■ Exercise aim ■
Each record is to be printed exactly as given, down to the last mark.

-- Stored data follows --

(** * Remesh store: a shallow embedding of [packages/remesh/src/store.ts]

    The development follows the source file top to bottom:
    - [Identity]: the canonical storage keys ([getStateStorageKey],
      [getQueryStorageKey], [getEntityStorageKey]) and their memo table;
    - [Scheduler]: the deferred commit ([commitOnNextTick]);
    - [Engine]: storages, the dependency graph, the propagation pass
      ([mark], [updateWipQueryStorage], [updateQueryStorage]), the three
      pending sets and [commit], and the dispatch entry points.

    JavaScript objects are addressed by the [id] every storage receives from
    the [uid] counter; a JavaScript [Set] is a duplicate-free list in
    insertion order; a [Map] or [WeakMap] is a [gmap]. *)

From stdpp Require Import base option list strings pretty gmap.
From Stdlib Require Import ZArith Lia Ascii.

Open Scope string_scope.
Open Scope Z_scope.

(** ** Values

    [Serializable] of the source, plus [undefined].  Numbers are the
    integer-valued ones; strings are byte strings; the fields of an object are
    listed in property enumeration order. *)
#[warnings="-register-all"]
Inductive Value : Type :=
| VUndefined
| VNull
| VBool (b : bool)
| VNum (n : Z)
| VStr (s : string)
| VArr (items : list Value)
| VObj (fields : list (string * Value)).

(** ** Declarations and call-site objects

    The fields [store.ts] reads from the declarations of [remesh.ts].  [oid]
    is the identity of the JavaScript object, the key of the [WeakMap]s.  A
    query's [impl] is resolved through its [queryId] (see [Engine]). *)
Record RemeshState := {
  stateId : N;
  stateName : string;
  s_default : Value;
  s_compare : Value → Value → bool }.

Record RemeshStateItem := {
  si_oid : N;
  State : RemeshState;
  si_key : option string }.

Record RemeshEntity := {
  entityId : N;
  entityName : string;
  e_compare : Value → Value → bool }.

Record RemeshEntityItem := {
  ei_oid : N;
  Entity : RemeshEntity;
  ei_key : option string }.

Record RemeshQuery := {
  queryId : N;
  queryName : string;
  q_compare : Value → Value → bool }.

Record RemeshQueryAction := {
  qa_oid : N;
  Query : RemeshQuery;
  arg : Value }.

(** ** JavaScript [Set]: insertion-ordered, duplicate free *)
Module JSSet.
Section Ops.
Context {A : Type} `{EqDecision A}.

Definition has (x : A) (s : list A) : bool := bool_decide (x ∈ s).

Definition add (x : A) (s : list A) : list A :=
    if has x s then s else s ++ [x].

Definition delete (x : A) (s : list A) : list A :=
    filter (λ y, y ≠ x) s.

Definition size (s : list A) : nat := length s.
End Ops.
End JSSet.

(** ** Identity and key resolution *)
Module Identity.

  (** [JSON.stringify] on strings: the quoted form with the escapes of
      ECMA-262 [QuoteJSONString] for the byte range. *)
Definition dquote : ascii := ascii_of_N 34.

Definition hexDigit (n : N) : ascii :=
    match n with
    | 0 => "0" | 1 => "1" | 2 => "2" | 3 => "3" | 4 => "4" | 5 => "5"
    | 6 => "6" | 7 => "7" | 8 => "8" | 9 => "9" | 10 => "a" | 11 => "b"
    | 12 => "c" | 13 => "d" | 14 => "e" | _ => "f"
    end%N%char.

Definition escapeChar (c : ascii) : string :=
    let n := N_of_ascii c in
    if (n =? 34)%N then String "\"%char (String dquote EmptyString)
    else if (n =? 92)%N then "\\"
    else if (n =? 8)%N then "\b"
    else if (n =? 12)%N then "\f"
    else if (n =? 10)%N then "\n"
    else if (n =? 13)%N then "\r"
    else if (n =? 9)%N then "\t"
    else if (n <? 32)%N then
      "\u00" +:+ String (hexDigit (n / 16)) (String (hexDigit (n mod 16)) EmptyString)
    else String c EmptyString.

Fixpoint escape (s : string) : string :=
    match s with
    | EmptyString => EmptyString
    | String c rest => escapeChar c +:+ escape rest
    end.
(** * Reversao Pro: Bollinger bands, the 1h and 5m detectors, the
      confirmation step and the Telegram alert gate of [bot_reversao.py]

    The Python program works on [float] (IEEE binary64) prices.  The
    embedding is written once over a small numeric interface [Numero] and
    used at two instances:
    - [float]: Rocq's primitive binary64 floats, bit for bit the numbers of
      Python and numpy (NaN, signed zeros, infinities, rounding to nearest
      even);
    - [R]: exact real arithmetic, used only to state the algebraic content
      of the band formulas with rounding left out.

    Exceptions are values of [result]; mutable state of [TelegramAlerta] is
    threaded through a small state-and-exception monad. *)

From Stdlib Require Import ZArith List String Ascii Bool Lia.
From Stdlib Require Import Uint63 Floats.
From Stdlib Require Import Reals Lra.
From stdpp Require Import base gmap sets strings.
Import ListNotations.

(** ** Python exceptions and results *)

Inductive exn : Type :=
| IndexError
| ZeroDivisionError
| ValueError
| TelegramError
| OtherError.

(** A value, or the exception raised instead of it. *)
Inductive result (A : Type) : Type :=
| Ok (a : A)
| Raise (e : exn).
Arguments Ok {A} a.
Arguments Raise {A} e.

Definition rbind {A B} (m : result A) (k : A -> result B) : result B :=
  match m with
  | Ok a => k a
  | Raise e => Raise e
  end.

#[export] Instance result_ret : MRet result := fun A a => Ok a.
#[export] Instance result_bind : MBind result := fun A B k m => rbind m k.

(** [[f x for x in l]] where [f] may raise: the first exception wins. *)
Fixpoint rmap {A B} (f : A -> result B) (l : list A) : result (list B) :=
  match l with
  | [] => Ok []
  | x :: t => y ← f x; ys ← rmap f t; Ok (y :: ys)
  end.

(** ** Python sequence operations *)

Section PySeq.
Context {A : Type}.

(** [l[i]] with Python's negative indices; out of range is [IndexError]. *)
Definition py_index (l : list A) (i : Z) : result A :=
  let n := Z.of_nat (length l) in
  let j := if (i <? 0)%Z then (n + i)%Z else i in
  if ((j <? 0) || (n <=? j))%Z then Raise IndexError
  else match l !! Z.to_nat j with
       | Some x => Ok x
       | None => Raise IndexError
       end.

(** [l[-k:]] for [k > 0]: the last [k] elements, or all of [l]. *)
Definition py_slice_last (k : nat) (l : list A) : list A :=
  skipn (length l - k) l.

(** [l[k:]] for [k >= 0]. *)
Definition py_slice_from (k : nat) (l : list A) : list A :=
  skipn k l.

(** [l[i:j]] for [0 <= i <= j]. *)
Definition py_slice (i j : nat) (l : list A) : list A :=
  firstn (j - i) (skipn i l).
End PySeq.

(** Elementwise binary operation of two numpy arrays of one shape. *)
Fixpoint np_map2 {A B C} (f : A -> B -> C) (l1 : list A) (l2 : list B) : list C :=
  match l1, l2 with
  | x :: t1, y :: t2 => f x y :: np_map2 f t1 t2
  | _, _ => []
  end.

-- Stored data concluded --

■ Solution for this problem ■
(** * Remesh store: a shallow embedding of [packages/remesh/src/store.ts]

    The development follows the source file top to bottom:
    - [Identity]: the canonical storage keys ([getStateStorageKey],
      [getQueryStorageKey], [getEntityStorageKey]) and their memo table;
    - [Scheduler]: the deferred commit ([commitOnNextTick]);
    - [Engine]: storages, the dependency graph, the propagation pass
      ([mark], [updateWipQueryStorage], [updateQueryStorage]), the three
      pending sets and [commit], and the dispatch entry points.

    JavaScript objects are addressed by the [id] every storage receives from
    the [uid] counter; a JavaScript [Set] is a duplicate-free list in
    insertion order; a [Map] or [WeakMap] is a [gmap]. *)

From stdpp Require Import base option list strings pretty gmap.
From Stdlib Require Import ZArith Lia Ascii.

Open Scope string_scope.
Open Scope Z_scope.

(** ** Values

    [Serializable] of the source, plus [undefined].  Numbers are the
    integer-valued ones; strings are byte strings; the fields of an object are
    listed in property enumeration order. *)
#[warnings="-register-all"]
Inductive Value : Type :=
| VUndefined
| VNull
| VBool (b : bool)
| VNum (n : Z)
| VStr (s : string)
| VArr (items : list Value)
| VObj (fields : list (string * Value)).

(** ** Declarations and call-site objects

    The fields [store.ts] reads from the declarations of [remesh.ts].  [oid]
    is the identity of the JavaScript object, the key of the [WeakMap]s.  A
    query's [impl] is resolved through its [queryId] (see [Engine]). *)
Record RemeshState := {
  stateId : N;
  stateName : string;
  s_default : Value;
  s_compare : Value → Value → bool }.

Record RemeshStateItem := {
  si_oid : N;
  State : RemeshState;
  si_key : option string }.

Record RemeshEntity := {
  entityId : N;
  entityName : string;
  e_compare : Value → Value → bool }.

Record RemeshEntityItem := {
  ei_oid : N;
  Entity : RemeshEntity;
  ei_key : option string }.

Record RemeshQuery := {
  queryId : N;
  queryName : string;
  q_compare : Value → Value → bool }.

Record RemeshQueryAction := {
  qa_oid : N;
  Query : RemeshQuery;
  arg : Value }.

(** ** JavaScript [Set]: insertion-ordered, duplicate free *)
Module JSSet.
Section Ops.
Context {A : Type} `{EqDecision A}.

Definition has (x : A) (s : list A) : bool := bool_decide (x ∈ s).

Definition add (x : A) (s : list A) : list A :=
    if has x s then s else s ++ [x].

Definition delete (x : A) (s : list A) : list A :=
    filter (λ y, y ≠ x) s.

Definition size (s : list A) : nat := length s.
End Ops.
End JSSet.

(** ** Identity and key resolution *)
Module Identity.

  (** [JSON.stringify] on strings: the quoted form with the escapes of
      ECMA-262 [QuoteJSONString] for the byte range. *)
Definition dquote : ascii := ascii_of_N 34.

Definition hexDigit (n : N) : ascii :=
    match n with
    | 0 => "0" | 1 => "1" | 2 => "2" | 3 => "3" | 4 => "4" | 5 => "5"
    | 6 => "6" | 7 => "7" | 8 => "8" | 9 => "9" | 10 => "a" | 11 => "b"
    | 12 => "c" | 13 => "d" | 14 => "e" | _ => "f"
    end%N%char.

Definition escapeChar (c : ascii) : string :=
    let n := N_of_ascii c in
    if (n =? 34)%N then String "\"%char (String dquote EmptyString)
    else if (n =? 92)%N then "\\"
    else if (n =? 8)%N then "\b"
    else if (n =? 12)%N then "\f"
    else if (n =? 10)%N then "\n"
    else if (n =? 13)%N then "\r"
    else if (n =? 9)%N then "\t"
    else if (n <? 32)%N then
      "\u00" +:+ String (hexDigit (n / 16)) (String (hexDigit (n mod 16)) EmptyString)
    else String c EmptyString.

Fixpoint escape (s : string) : string :=
    match s with
    | EmptyString => EmptyString
    | String c rest => escapeChar c +:+ escape rest
    end.
(** * Reversao Pro: Bollinger bands, the 1h and 5m detectors, the
      confirmation step and the Telegram alert gate of [bot_reversao.py]

    The Python program works on [float] (IEEE binary64) prices.  The
    embedding is written once over a small numeric interface [Numero] and
    used at two instances:
    - [float]: Rocq's primitive binary64 floats, bit for bit the numbers of
      Python and numpy (NaN, signed zeros, infinities, rounding to nearest
      even);
    - [R]: exact real arithmetic, used only to state the algebraic content
      of the band formulas with rounding left out.

    Exceptions are values of [result]; mutable state of [TelegramAlerta] is
    threaded through a small state-and-exception monad. *)

From Stdlib Require Import ZArith List String Ascii Bool Lia.
From Stdlib Require Import Uint63 Floats.
From Stdlib Require Import Reals Lra.
From stdpp Require Import base gmap sets strings.
Import ListNotations.

(** ** Python exceptions and results *)

Inductive exn : Type :=
| IndexError
| ZeroDivisionError
| ValueError
| TelegramError
| OtherError.

(** A value, or the exception raised instead of it. *)
Inductive result (A : Type) : Type :=
| Ok (a : A)
| Raise (e : exn).
Arguments Ok {A} a.
Arguments Raise {A} e.

Definition rbind {A B} (m : result A) (k : A -> result B) : result B :=
  match m with
  | Ok a => k a
  | Raise e => Raise e
  end.

#[export] Instance result_ret : MRet result := fun A a => Ok a.
#[export] Instance result_bind : MBind result := fun A B k m => rbind m k.

(** [[f x for x in l]] where [f] may raise: the first exception wins. *)
Fixpoint rmap {A B} (f : A -> result B) (l : list A) : result (list B) :=
  match l with
  | [] => Ok []
  | x :: t => y ← f x; ys ← rmap f t; Ok (y :: ys)
  end.

(** ** Python sequence operations *)

Section PySeq.
Context {A : Type}.

(** [l[i]] with Python's negative indices; out of range is [IndexError]. *)
Definition py_index (l : list A) (i : Z) : result A :=
  let n := Z.of_nat (length l) in
  let j := if (i <? 0)%Z then (n + i)%Z else i in
  if ((j <? 0) || (n <=? j))%Z then Raise IndexError
  else match l !! Z.to_nat j with
       | Some x => Ok x
       | None => Raise IndexError
       end.

(** [l[-k:]] for [k > 0]: the last [k] elements, or all of [l]. *)
Definition py_slice_last (k : nat) (l : list A) : list A :=
  skipn (length l - k) l.

(** [l[k:]] for [k >= 0]. *)
Definition py_slice_from (k : nat) (l : list A) : list A :=
  skipn k l.

(** [l[i:j]] for [0 <= i <= j]. *)
Definition py_slice (i j : nat) (l : list A) : list A :=
  firstn (j - i) (skipn i l).
End PySeq.

(** Elementwise binary operation of two numpy arrays of one shape. *)
Fixpoint np_map2 {A B C} (f : A -> B -> C) (l1 : list A) (l2 : list B) : list C :=
  match l1, l2 with
  | x :: t1, y :: t2 => f x y :: np_map2 f t1 t2
  | _, _ => []
  end.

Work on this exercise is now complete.